Vous trouverez des éléments de réponse dans deux documentaires que je souhaitais vous partager :

  • l’un spécifique à la production cacaoyère de la Côte d’Ivoire, le plus concurrentiel à l’international ;
  • le second, plus récent, réalisé dans le cadre de l’émission Boomerang, qui balaye un scope plus large.

Les documentaires chocs de Miki Mistrati

Le réalisateur et journaliste Danois, Miki Mistrati, aidé du correspondant de l’agence Reuters à Abidjan, Ange Aboa, réussissent, au prix de nombreuses ruses, à produire deux films documentaires chocs sur les dessous de la production cacaoyères en Côte d’Ivoire.

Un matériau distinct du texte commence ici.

(* ===== verification/_CoqProject ===== *)
-Q . S2P
Prelude.v
JsValue.v
LangProfile.v
Urls.v
Handlers.v
EventLoop.v
Render.v
ClientSpec.v
Lemma search_url_chars (p : profile) (t : string) :
  String.list_ascii_of_string (search_url p t) =
  String.list_ascii_of_string (baseUrl p) ++
  String.list_ascii_of_string "&list=search&utf8=1&srsearch=" ++
  String.list_ascii_of_string t ++ String.list_ascii_of_string "&origin=*".
Proof. unfold search_url. by rewrite !list_ascii_of_string_app. Qed.

Lemma baseUrl_chars (p : profile) :
  is_profile p →
  String.list_ascii_of_string (baseUrl p) =
  String.list_ascii_of_string ("https://" +:+ language p +:+ ".wikipedia.org/w/api.php") ++
  "?"%char :: String.list_ascii_of_string "action=query&format=json&exintro&explaintext".
Proof. intros [-> | ->]; reflexivity. Qed.

(** The start of a search query, up to [srsearch=]. *)
Definition search_query_head : chars :=
  String.list_ascii_of_string "action=query&format=json&exintro&explaintext&list=search&utf8=1&srsearch=".

Lemma search_query_head_split :
  search_query_head =
  String.list_ascii_of_string "action=query&format=json&exintro&explaintext&list=search&utf8=1" ++
  "&"%char :: String.list_ascii_of_string "srsearch=".
Proof. reflexivity. Qed.

Definition search_params_head : list (string * string) :=
  [("action", "query"); ("format", "json"); ("exintro", ""); ("explaintext", "");
   ("list", "search"); ("utf8", "1")].

(** What the browser sends for a search URL: the term, without its tabs
    and newlines, between [srsearch=] and [&origin=*], up to the first
    [#], percent-encoded. *)
Lemma request_query_search (p : profile) (t : string) :
  is_profile p →
  request_query (search_url p t) =
  query_encode (break_at "#" (search_query_head ++ strip_tab_newline (String.list_ascii_of_string t) ++
    "&"%char :: String.list_ascii_of_string "origin=*")).1.
Proof.
  intros Hp. unfold request_query, url_preprocess. rewrite search_url_chars, app_assoc.
  rewrite url_trim_frame by (destruct Hp as [-> | ->]; reflexivity).
  rewrite <- app_assoc, !strip_tab_newline_app, baseUrl_chars by done.
  rewrite (strip_tab_newline_id (String.list_ascii_of_string "&origin=*")) by decide_closed.
  rewrite (strip_tab_newline_id (String.list_ascii_of_string "&list=search&utf8=1&srsearch=")) by decide_closed.
  rewrite strip_tab_newline_id by (destruct Hp as [-> | ->]; decide_closed).
  rewrite <- app_assoc, <- app_comm_cons.
  rewrite break_at_hit by (destruct Hp as [-> | ->]; decide_closed). reflexivity.
Qed.

Lemma query_encode_amp (l : chars) : query_encode ("&"%char :: l) = "&"%char :: query_encode l.
Proof. reflexivity. Qed.

Ltac plain_srsearch :=
  rewrite search_query_head_split, <- app_assoc, <- app_comm_cons, params_of_sep.

(** The server's reading of a search query that ends with the term. *)
Lemma params_of_search_end (a : chars) :
  Forall (λ c, printable c = true ∧ c ∉ ["&"; "#"; "%"]%char) a →
  params_of (search_query_head ++ query_encode a) =
  search_params_head ++ [("srsearch", String.string_of_list_ascii (map plus_space a))].
Proof. intros Ha. plain_srsearch. by rewrite params_of_srsearch. Qed.

(** ... and of one where [&] and more parameters follow the term. *)
Lemma params_of_search_more (a r : chars) :
  Forall (λ c, printable c = true ∧ c ∉ ["&"; "#"; "%"]%char) a →
  params_of (search_query_head ++ query_encode a ++ "&"%char :: r) =
  search_params_head ++ ("srsearch", String.string_of_list_ascii (map plus_space a)) :: params_of r.
Proof.
  intros Ha. plain_srsearch.
  rewrite (app_assoc (String.list_ascii_of_string "srsearch=")), params_of_sep.
  by rewrite params_of_srsearch.
Qed.

Lemma term_plain_printable (t : string) :
  term_plain t → Forall (λ c, printable c = true) (String.list_ascii_of_string t).
Proof. intros Ht. eapply Forall_impl; [exact Ht|]. by intros ? []. Qed.

Lemma term_plain_notin (t : string) (c : Ascii.ascii) :
  term_plain t → c ∈ ["&"; "#"; "%"]%char → c ∉ String.list_ascii_of_string t.
Proof. intros Ht Hc Hin. unfold term_plain in Ht. rewrite Forall_forall in Ht. by apply (Ht c). Qed.

Lemma term_safe_plain (t : string) : term_safe t → term_plain t.
Proof.
  intros Ht. eapply Forall_impl; [exact Ht|]. intros c [Hp Hr]. split; [done|]. intros Hin. apply Hr.
  unfold reserved. set_solver.
Qed.

Lemma map_plus_space_id (l : chars) : "+"%char ∉ l → map plus_space l = l.
Proof.
  induction l as [|c l IH]; intros Hl; [done|].
  apply not_elem_of_cons in Hl as [Hc Hl]. cbn. rewrite IH by done.
  unfold plus_space. by rewrite ascii_eqb_neq.
Qed.

Lemma plus_to_space_id (t : string) :
  "+"%char ∉ String.list_ascii_of_string t → plus_to_space t = t.
Proof.
  intros Ht. unfold plus_to_space. rewrite map_plus_space_id by done.
  apply String.string_of_list_ascii_of_string.
Qed.

(** The parameters the server reads from a search URL whose term is
    plain: the template's, with the term as [srsearch], each [+] read as a
    space. *)
Lemma url_params_search (p : profile) (t : string) :
  is_profile p → term_plain t →
  url_params (search_url p t) = search_params_head ++ [("srsearch", plus_to_space t); ("origin", "*")].
Proof.
  intros Hp Ht. unfold url_params. rewrite request_query_search by done.
  rewrite strip_tab_newline_id by by apply term_plain_printable.
  rewrite break_at_notin.
  2: { rewrite !not_elem_of_app, not_elem_of_cons.
       repeat split; [decide_closed|by apply term_plain_notin; [|set_solver]|decide_closed|decide_closed]. }
  cbn [fst]. rewrite !query_encode_app, query_encode_amp, (query_encode_id search_query_head),
    (query_encode_id (String.list_ascii_of_string "origin=*")) by decide_closed.
  by rewrite params_of_search_more.
Qed.

(** ... and from one whose term holds a [#] after a plain part: the
    fragment is not sent. *)
Lemma url_params_search_fragment (p : profile) (a b : string) :
  is_profile p → term_plain a →
  url_params (search_url p (a +:+ "#" +:+ b)) = search_params_head ++ [("srsearch", plus_to_space a)].
Proof.
  intros Hp Ha. unfold url_params. rewrite request_query_search by done.
  rewrite !list_ascii_of_string_app, !strip_tab_newline_app.
  rewrite (strip_tab_newline_id (String.list_ascii_of_string a)) by by apply term_plain_printable.
  change (strip_tab_newline (String.list_ascii_of_string "#")) with ["#"%char].
  rewrite <- !app_assoc. cbn [app]. rewrite app_assoc, break_at_hit.
  2: { rewrite not_elem_of_app. split; [decide_closed|by apply term_plain_notin; [|set_solver]]. }
  cbn [fst]. rewrite query_encode_app, (query_encode_id search_query_head) by decide_closed.
  by rewrite params_of_search_end.
Qed.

La critique de Télérama sur ce sujet est d’ailleurs élogieuse.

Filmographie Mikki Mistrati et Ange Aboa :

  • La Face cachée du chocolat, diffusé sur Arte en octobre 2011.
  • Le Goût amer du chocolat,mercredi 11 décembre 2013, à 20h45 sur France Ô.

Boomerang : Les dessous de la barre chocolaté

Ce second documentaire n’est pas exclusivement consacré à la Côte d’Ivoire et, en ce sens, offre une vue un peu plus large des dessous de la production cacaoyère. Il a également le mérite de présenter quelques alternatives plus positives, donnant ainsi une lueur d’espoir.

En résumé

Acheter du chocolat relève dans la majorité des cas d’un achat d’impulsion. Pourtant, au vue des documentaires mis en lien, l’acte est loin d’être anodin. Lorsque nous choisissons une tablette issue de la grande industrie, nous nous inscrivons dans un système socio-économique inégalitaire et contribuons à fragiliser des écosystèmes. Bien qu’imparfaites, des alternatives existent et il est important que nous prenions position au sein du système monde.

Flora

Amatrice de chocolat

Pour en savoir plus

Au fil des prochains articles, tant dans les essentiels que dans les découvertes, je vais tenter d’approfondir les différentes questions qui ont été soulevées ici. L’objectif reste néanmoins de prendre du plaisir… un plaisir qui ne saurait être complet sans être un citoyen du monde.